Marktübersicht

Der PC am Scheideweg

Uhr | Aktualisiert
von George Sarpong, Fabian Pöschl

Der PC-Markt wandelt sich. Tablets übernehmen Aufgaben, die bisher dem Desktop-Rechner vorbehalten schienen. Wie kann der Fachhandel dennoch am PC-Markt wachsen? Neue Formen und andere Marktsegmente bieten Wachstumschancen.

Der Markt für Personalcomputer ist im Wandel: Klassische Desktops werden immer weniger nachgefragt, stattdessen bestimmen neue Formen wie All-in-One-Rechner und Geräteklassen wie Tablets den Markt. Hersteller, Analysten und Distributoren sprechen bereits von der Zeit nach dem PC, von der sogenannten Post-PC-Ära.
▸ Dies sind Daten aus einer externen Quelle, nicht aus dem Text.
Lemma check_post_timeout_keeps R `{!PreOrder R} proof st r :
  keeps R (check_post_timeout proof st r).
Proof. unfold check_post_timeout. keeps_solve. Qed.

Lemma check_response_timeout_keeps R `{!PreOrder R} proof st r :
  keeps R (check_response_timeout proof st r).
Proof. unfold check_response_timeout. keeps_solve. Qed.

Lemma check_get_timeout_keeps R `{!PreOrder R} r : keeps R (check_get_timeout r).
Proof. unfold check_get_timeout. keeps_solve. Qed.

End checks.

Ltac keeps_check := first
  [ apply validate_state_machine_keeps | apply check_request_keeps
  | apply check_response_keeps | apply check_get_keeps | apply check_post_timeout_keeps
  | apply check_response_timeout_keeps | apply check_get_timeout_keeps ];
  typeclasses eauto.
#[export] Hint Extern 2 (keeps _ _) => keeps_check : keeps.

(** ** What modules may do

    A callback may dispatch new requests and responses (commitments, nonce, the set
    of answered requests) and change anything outside the ISMP store, but neither
    receipts nor consensus data. *)

Record callback_frame (a a' : AbsHost) : Prop := {
  cf_cons : a_cons a' = a_cons a;
  cf_now : a_now a' = a_now a;
  cf_req_receipts : m_req_receipts (a_msgs a') = m_req_receipts (a_msgs a);
  cf_res_receipts : m_res_receipts (a_msgs a') = m_res_receipts (a_msgs a);
  cf_req_commitments : m_req_commitments (a_msgs a) ⊆ m_req_commitments (a_msgs a');
  cf_res_commitments : m_res_commitments (a_msgs a) ⊆ m_res_commitments (a_msgs a')
}.

#[export] Instance callback_frame_preorder : PreOrder callback_frame.
Proof.
  split; [by split|]. intros a b c [] []. split; try congruence; by etransitivity.
Qed.

(** Consensus data and clock are those before. *)
Definition cons_frame (a a' : AbsHost) : Prop :=
  a_cons a' = a_cons a /\ a_now a' = a_now a.

#[export] Instance cons_frame_preorder : PreOrder cons_frame.
Proof. split; [by split|]. intros a b c [] []. split; congruence. Qed.

Class RouterFrame (St : Type) `{HostModel St} : Prop :=
  router_frame : forall id md, ismp_router id = Ok md ->
    (forall p, keeps callback_frame (on_accept md p)) /\
    (forall r, keeps callback_frame (on_response md r)) /\
    (forall t, keeps callback_frame (on_timeout md t)).

Section modules.
Context `{Keccak256} {St : Type} `{!IsmpHost St} `{!HostModel St}.

Lemma callback_cons_frame {A} (m : M St A) : keeps callback_frame m -> keeps cons_frame m.
Proof. apply keeps_weaken. intros a a' []. by split. Qed.

(** The message methods of the host leave the consensus data alone. *)
Ltac method_frame impl :=
  eapply keeps_implements; [by apply impl|]; intros ?;
  unfold spec_store_request_receipt, spec_store_response_receipt,
    spec_delete_request_receipt, spec_delete_response_receipt,
    spec_delete_request_commitment, spec_delete_response_commitment,
    spec_store_request_commitment, spec_store_response_commitment;
  repeat (apply on_hash_rel; [typeclasses eauto|]; intros ?);
  repeat case_match; by split.

Lemma store_request_receipt_frame r sg : keeps cons_frame (store_request_receipt r sg).
Proof. method_frame store_request_receipt_impl. Qed.
Lemma store_response_receipt_frame r sg : keeps cons_frame (store_response_receipt r sg).
Proof. method_frame store_response_receipt_impl. Qed.
Lemma delete_request_receipt_frame r : keeps cons_frame (delete_request_receipt r).
Proof. method_frame delete_request_receipt_impl. Qed.
Lemma delete_response_receipt_frame r : keeps cons_frame (delete_response_receipt r).
Proof. method_frame delete_response_receipt_impl. Qed.
Lemma delete_request_commitment_frame r : keeps cons_frame (delete_request_commitment r).
Proof. method_frame delete_request_commitment_impl. Qed.
Lemma delete_response_commitment_frame r : keeps cons_frame (delete_response_commitment r).
Proof. method_frame delete_response_commitment_impl. Qed.
Lemma store_request_commitment_frame r meta :
  meta_ok meta -> keeps cons_frame (store_request_commitment r meta).
Proof. intros. method_frame store_request_commitment_impl. Qed.
Lemma store_response_commitment_frame r meta :
  meta_ok meta -> keeps cons_frame (store_response_commitment r meta).
Proof. intros. method_frame store_response_commitment_impl. Qed.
Ein wichtiger Beleg für diese Entwicklung fand sich vergangenen Sommer: Erstmals waren weniger als die Hälfte der weltweit produzierten DRAMs für PCs verwendet worden. Die PC-Industrie hatte damit ihre Mehrheit an einem Markt verloren, der über 30 Jahre quasi durch den PC definiert wurde, wie die Marktforscher von IHS iSuppli erklärten – ein Meilenstein in der Technikgeschichte. Doch nicht nur das: Laut den Analysten ist dieser Trend nicht mehr aufzuhalten. Bis Ende dieses Jahres werden nur noch 43 Prozent des DRAMs in Desktops, Workstations und Notebooks eingebaut. Für mobile Geräte wie Tablets und Smartphones wird hingegen mehr RAM benötigt werden.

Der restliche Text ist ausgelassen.